Segment Start: RAW DATA

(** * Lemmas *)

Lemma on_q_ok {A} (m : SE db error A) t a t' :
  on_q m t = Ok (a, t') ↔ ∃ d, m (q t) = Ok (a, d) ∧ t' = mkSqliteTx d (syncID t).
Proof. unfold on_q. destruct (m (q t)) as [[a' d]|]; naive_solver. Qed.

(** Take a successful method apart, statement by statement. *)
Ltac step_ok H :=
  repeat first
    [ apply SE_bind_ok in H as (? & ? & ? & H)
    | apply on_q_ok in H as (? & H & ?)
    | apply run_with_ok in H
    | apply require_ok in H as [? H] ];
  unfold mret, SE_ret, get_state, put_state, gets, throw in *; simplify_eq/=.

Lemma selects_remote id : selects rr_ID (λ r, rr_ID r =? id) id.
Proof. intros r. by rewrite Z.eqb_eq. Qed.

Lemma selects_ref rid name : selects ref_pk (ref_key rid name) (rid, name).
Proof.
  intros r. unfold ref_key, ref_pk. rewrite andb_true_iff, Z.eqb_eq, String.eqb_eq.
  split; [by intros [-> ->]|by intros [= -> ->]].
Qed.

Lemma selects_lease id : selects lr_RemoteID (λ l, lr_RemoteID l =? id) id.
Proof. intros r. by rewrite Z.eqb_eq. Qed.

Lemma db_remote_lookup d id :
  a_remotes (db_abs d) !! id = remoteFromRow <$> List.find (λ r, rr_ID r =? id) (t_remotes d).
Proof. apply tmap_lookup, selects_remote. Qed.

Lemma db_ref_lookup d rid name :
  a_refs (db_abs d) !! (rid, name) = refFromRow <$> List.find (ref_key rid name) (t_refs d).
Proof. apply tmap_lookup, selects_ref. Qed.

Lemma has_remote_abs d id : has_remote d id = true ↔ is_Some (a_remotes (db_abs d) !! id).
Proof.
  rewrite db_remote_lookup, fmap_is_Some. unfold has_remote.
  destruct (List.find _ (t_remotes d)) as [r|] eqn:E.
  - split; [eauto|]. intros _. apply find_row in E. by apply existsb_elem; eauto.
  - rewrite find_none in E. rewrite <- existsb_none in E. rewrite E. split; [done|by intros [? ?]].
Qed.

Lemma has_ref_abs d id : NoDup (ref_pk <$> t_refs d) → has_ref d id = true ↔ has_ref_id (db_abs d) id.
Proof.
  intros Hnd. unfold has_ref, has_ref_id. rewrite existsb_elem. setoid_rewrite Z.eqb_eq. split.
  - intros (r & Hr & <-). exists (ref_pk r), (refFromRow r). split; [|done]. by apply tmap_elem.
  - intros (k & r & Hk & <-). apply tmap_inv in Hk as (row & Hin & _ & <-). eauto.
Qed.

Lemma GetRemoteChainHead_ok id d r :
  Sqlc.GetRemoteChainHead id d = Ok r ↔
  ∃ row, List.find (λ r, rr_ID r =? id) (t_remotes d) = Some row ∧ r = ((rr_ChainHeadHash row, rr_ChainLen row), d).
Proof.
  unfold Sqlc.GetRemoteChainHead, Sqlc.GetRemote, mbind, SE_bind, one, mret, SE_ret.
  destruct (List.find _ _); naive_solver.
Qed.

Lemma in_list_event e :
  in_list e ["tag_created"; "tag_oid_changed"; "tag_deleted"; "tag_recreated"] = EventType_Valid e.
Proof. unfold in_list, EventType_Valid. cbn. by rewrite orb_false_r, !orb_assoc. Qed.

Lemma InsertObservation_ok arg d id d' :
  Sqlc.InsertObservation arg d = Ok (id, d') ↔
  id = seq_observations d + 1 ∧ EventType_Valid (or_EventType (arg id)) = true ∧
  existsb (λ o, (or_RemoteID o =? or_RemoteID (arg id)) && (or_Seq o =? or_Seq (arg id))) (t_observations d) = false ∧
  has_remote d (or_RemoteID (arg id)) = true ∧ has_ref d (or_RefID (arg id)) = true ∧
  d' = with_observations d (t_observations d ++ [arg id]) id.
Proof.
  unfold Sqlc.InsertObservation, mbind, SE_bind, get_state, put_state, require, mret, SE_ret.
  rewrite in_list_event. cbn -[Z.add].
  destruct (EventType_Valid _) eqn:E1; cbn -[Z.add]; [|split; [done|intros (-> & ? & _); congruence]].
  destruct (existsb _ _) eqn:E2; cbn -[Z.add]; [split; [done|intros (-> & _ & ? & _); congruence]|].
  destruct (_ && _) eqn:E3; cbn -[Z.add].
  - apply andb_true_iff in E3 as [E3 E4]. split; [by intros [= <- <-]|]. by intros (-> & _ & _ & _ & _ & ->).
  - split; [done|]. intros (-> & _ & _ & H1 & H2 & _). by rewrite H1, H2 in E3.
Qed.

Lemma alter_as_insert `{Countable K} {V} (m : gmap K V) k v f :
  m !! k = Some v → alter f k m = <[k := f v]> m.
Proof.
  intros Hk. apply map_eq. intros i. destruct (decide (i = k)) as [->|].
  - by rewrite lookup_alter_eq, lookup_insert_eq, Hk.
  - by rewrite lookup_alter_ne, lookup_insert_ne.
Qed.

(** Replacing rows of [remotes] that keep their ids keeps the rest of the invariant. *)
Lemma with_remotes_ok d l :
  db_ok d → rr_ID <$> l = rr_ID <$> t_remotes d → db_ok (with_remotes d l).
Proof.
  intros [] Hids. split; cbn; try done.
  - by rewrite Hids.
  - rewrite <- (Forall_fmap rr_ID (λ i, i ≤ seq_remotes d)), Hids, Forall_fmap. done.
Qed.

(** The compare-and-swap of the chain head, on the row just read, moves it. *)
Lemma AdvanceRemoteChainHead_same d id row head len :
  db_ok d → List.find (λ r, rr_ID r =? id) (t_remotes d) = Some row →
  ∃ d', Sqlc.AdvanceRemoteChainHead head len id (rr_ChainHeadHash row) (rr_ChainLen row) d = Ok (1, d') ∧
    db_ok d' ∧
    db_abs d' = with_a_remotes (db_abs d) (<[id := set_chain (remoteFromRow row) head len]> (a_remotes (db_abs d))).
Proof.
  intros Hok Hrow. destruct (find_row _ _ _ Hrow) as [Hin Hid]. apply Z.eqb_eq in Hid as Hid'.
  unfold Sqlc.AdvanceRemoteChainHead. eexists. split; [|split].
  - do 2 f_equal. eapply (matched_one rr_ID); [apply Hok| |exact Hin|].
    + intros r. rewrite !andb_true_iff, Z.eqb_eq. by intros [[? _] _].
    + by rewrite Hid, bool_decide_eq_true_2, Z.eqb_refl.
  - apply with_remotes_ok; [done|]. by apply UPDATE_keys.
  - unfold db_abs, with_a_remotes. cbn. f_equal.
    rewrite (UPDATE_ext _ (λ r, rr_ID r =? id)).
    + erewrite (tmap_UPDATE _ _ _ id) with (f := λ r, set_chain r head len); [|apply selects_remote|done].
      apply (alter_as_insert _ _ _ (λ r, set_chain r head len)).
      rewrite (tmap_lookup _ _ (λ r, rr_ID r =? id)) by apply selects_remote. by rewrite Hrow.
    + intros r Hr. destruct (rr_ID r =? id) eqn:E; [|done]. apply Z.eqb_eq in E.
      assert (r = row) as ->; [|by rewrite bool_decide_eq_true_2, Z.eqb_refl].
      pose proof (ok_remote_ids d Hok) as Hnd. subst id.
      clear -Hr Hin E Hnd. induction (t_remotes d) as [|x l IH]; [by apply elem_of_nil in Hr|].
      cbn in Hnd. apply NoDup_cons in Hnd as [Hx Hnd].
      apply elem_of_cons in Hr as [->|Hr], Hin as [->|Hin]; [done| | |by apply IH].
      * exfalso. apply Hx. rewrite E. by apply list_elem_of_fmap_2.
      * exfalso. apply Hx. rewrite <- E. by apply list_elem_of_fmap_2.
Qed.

Segment End: RAW DATA

Without altering anything, print all of the data again.

(** * Lemmas *)

Lemma on_q_ok {A} (m : SE db error A) t a t' :
  on_q m t = Ok (a, t') ↔ ∃ d, m (q t) = Ok (a, d) ∧ t' = mkSqliteTx d (syncID t).
Proof. unfold on_q. destruct (m (q t)) as [[a' d]|]; naive_solver. Qed.

(** Take a successful method apart, statement by statement. *)
Ltac step_ok H :=
  repeat first
    [ apply SE_bind_ok in H as (? & ? & ? & H)
    | apply on_q_ok in H as (? & H & ?)
    | apply run_with_ok in H
    | apply require_ok in H as [? H] ];
  unfold mret, SE_ret, get_state, put_state, gets, throw in *; simplify_eq/=.

Lemma selects_remote id : selects rr_ID (λ r, rr_ID r =? id) id.
Proof. intros r. by rewrite Z.eqb_eq. Qed.

Lemma selects_ref rid name : selects ref_pk (ref_key rid name) (rid, name).
Proof.
  intros r. unfold ref_key, ref_pk. rewrite andb_true_iff, Z.eqb_eq, String.eqb_eq.
  split; [by intros [-> ->]|by intros [= -> ->]].
Qed.

Lemma selects_lease id : selects lr_RemoteID (λ l, lr_RemoteID l =? id) id.
Proof. intros r. by rewrite Z.eqb_eq. Qed.

Lemma db_remote_lookup d id :
  a_remotes (db_abs d) !! id = remoteFromRow <$> List.find (λ r, rr_ID r =? id) (t_remotes d).
Proof. apply tmap_lookup, selects_remote. Qed.

Lemma db_ref_lookup d rid name :
  a_refs (db_abs d) !! (rid, name) = refFromRow <$> List.find (ref_key rid name) (t_refs d).
Proof. apply tmap_lookup, selects_ref. Qed.

Lemma has_remote_abs d id : has_remote d id = true ↔ is_Some (a_remotes (db_abs d) !! id).
Proof.
  rewrite db_remote_lookup, fmap_is_Some. unfold has_remote.
  destruct (List.find _ (t_remotes d)) as [r|] eqn:E.
  - split; [eauto|]. intros _. apply find_row in E. by apply existsb_elem; eauto.
  - rewrite find_none in E. rewrite <- existsb_none in E. rewrite E. split; [done|by intros [? ?]].
Qed.

Lemma has_ref_abs d id : NoDup (ref_pk <$> t_refs d) → has_ref d id = true ↔ has_ref_id (db_abs d) id.
Proof.
  intros Hnd. unfold has_ref, has_ref_id. rewrite existsb_elem. setoid_rewrite Z.eqb_eq. split.
  - intros (r & Hr & <-). exists (ref_pk r), (refFromRow r). split; [|done]. by apply tmap_elem.
  - intros (k & r & Hk & <-). apply tmap_inv in Hk as (row & Hin & _ & <-). eauto.
Qed.

Lemma GetRemoteChainHead_ok id d r :
  Sqlc.GetRemoteChainHead id d = Ok r ↔
  ∃ row, List.find (λ r, rr_ID r =? id) (t_remotes d) = Some row ∧ r = ((rr_ChainHeadHash row, rr_ChainLen row), d).
Proof.
  unfold Sqlc.GetRemoteChainHead, Sqlc.GetRemote, mbind, SE_bind, one, mret, SE_ret.
  destruct (List.find _ _); naive_solver.
Qed.

Lemma in_list_event e :
  in_list e ["tag_created"; "tag_oid_changed"; "tag_deleted"; "tag_recreated"] = EventType_Valid e.
Proof. unfold in_list, EventType_Valid. cbn. by rewrite orb_false_r, !orb_assoc. Qed.

Lemma InsertObservation_ok arg d id d' :
  Sqlc.InsertObservation arg d = Ok (id, d') ↔
  id = seq_observations d + 1 ∧ EventType_Valid (or_EventType (arg id)) = true ∧
  existsb (λ o, (or_RemoteID o =? or_RemoteID (arg id)) && (or_Seq o =? or_Seq (arg id))) (t_observations d) = false ∧
  has_remote d (or_RemoteID (arg id)) = true ∧ has_ref d (or_RefID (arg id)) = true ∧
  d' = with_observations d (t_observations d ++ [arg id]) id.
Proof.
  unfold Sqlc.InsertObservation, mbind, SE_bind, get_state, put_state, require, mret, SE_ret.
  rewrite in_list_event. cbn -[Z.add].
  destruct (EventType_Valid _) eqn:E1; cbn -[Z.add]; [|split; [done|intros (-> & ? & _); congruence]].
  destruct (existsb _ _) eqn:E2; cbn -[Z.add]; [split; [done|intros (-> & _ & ? & _); congruence]|].
  destruct (_ && _) eqn:E3; cbn -[Z.add].
  - apply andb_true_iff in E3 as [E3 E4]. split; [by intros [= <- <-]|]. by intros (-> & _ & _ & _ & _ & ->).
  - split; [done|]. intros (-> & _ & _ & H1 & H2 & _). by rewrite H1, H2 in E3.
Qed.

Lemma alter_as_insert `{Countable K} {V} (m : gmap K V) k v f :
  m !! k = Some v → alter f k m = <[k := f v]> m.
Proof.
  intros Hk. apply map_eq. intros i. destruct (decide (i = k)) as [->|].
  - by rewrite lookup_alter_eq, lookup_insert_eq, Hk.
  - by rewrite lookup_alter_ne, lookup_insert_ne.
Qed.

(** Replacing rows of [remotes] that keep their ids keeps the rest of the invariant. *)
Lemma with_remotes_ok d l :
  db_ok d → rr_ID <$> l = rr_ID <$> t_remotes d → db_ok (with_remotes d l).
Proof.
  intros [] Hids. split; cbn; try done.
  - by rewrite Hids.
  - rewrite <- (Forall_fmap rr_ID (λ i, i ≤ seq_remotes d)), Hids, Forall_fmap. done.
Qed.

(** The compare-and-swap of the chain head, on the row just read, moves it. *)
Lemma AdvanceRemoteChainHead_same d id row head len :
  db_ok d → List.find (λ r, rr_ID r =? id) (t_remotes d) = Some row →
  ∃ d', Sqlc.AdvanceRemoteChainHead head len id (rr_ChainHeadHash row) (rr_ChainLen row) d = Ok (1, d') ∧
    db_ok d' ∧
    db_abs d' = with_a_remotes (db_abs d) (<[id := set_chain (remoteFromRow row) head len]> (a_remotes (db_abs d))).
Proof.
  intros Hok Hrow. destruct (find_row _ _ _ Hrow) as [Hin Hid]. apply Z.eqb_eq in Hid as Hid'.
  unfold Sqlc.AdvanceRemoteChainHead. eexists. split; [|split].
  - do 2 f_equal. eapply (matched_one rr_ID); [apply Hok| |exact Hin|].
    + intros r. rewrite !andb_true_iff, Z.eqb_eq. by intros [[? _] _].
    + by rewrite Hid, bool_decide_eq_true_2, Z.eqb_refl.
  - apply with_remotes_ok; [done|]. by apply UPDATE_keys.
  - unfold db_abs, with_a_remotes. cbn. f_equal.
    rewrite (UPDATE_ext _ (λ r, rr_ID r =? id)).
    + erewrite (tmap_UPDATE _ _ _ id) with (f := λ r, set_chain r head len); [|apply selects_remote|done].
      apply (alter_as_insert _ _ _ (λ r, set_chain r head len)).
      rewrite (tmap_lookup _ _ (λ r, rr_ID r =? id)) by apply selects_remote. by rewrite Hrow.
    + intros r Hr. destruct (rr_ID r =? id) eqn:E; [|done]. apply Z.eqb_eq in E.
      assert (r = row) as ->; [|by rewrite bool_decide_eq_true_2, Z.eqb_refl].
      pose proof (ok_remote_ids d Hok) as Hnd. subst id.
      clear -Hr Hin E Hnd. induction (t_remotes d) as [|x l IH]; [by apply elem_of_nil in Hr|].
      cbn in Hnd. apply NoDup_cons in Hnd as [Hx Hnd].
      apply elem_of_cons in Hr as [->|Hr], Hin as [->|Hin]; [done| | |by apply IH].
      * exfalso. apply Hx. rewrite E. by apply list_elem_of_fmap_2.
      * exfalso. apply Hx. rewrite <- E. by apply list_elem_of_fmap_2.
Qed.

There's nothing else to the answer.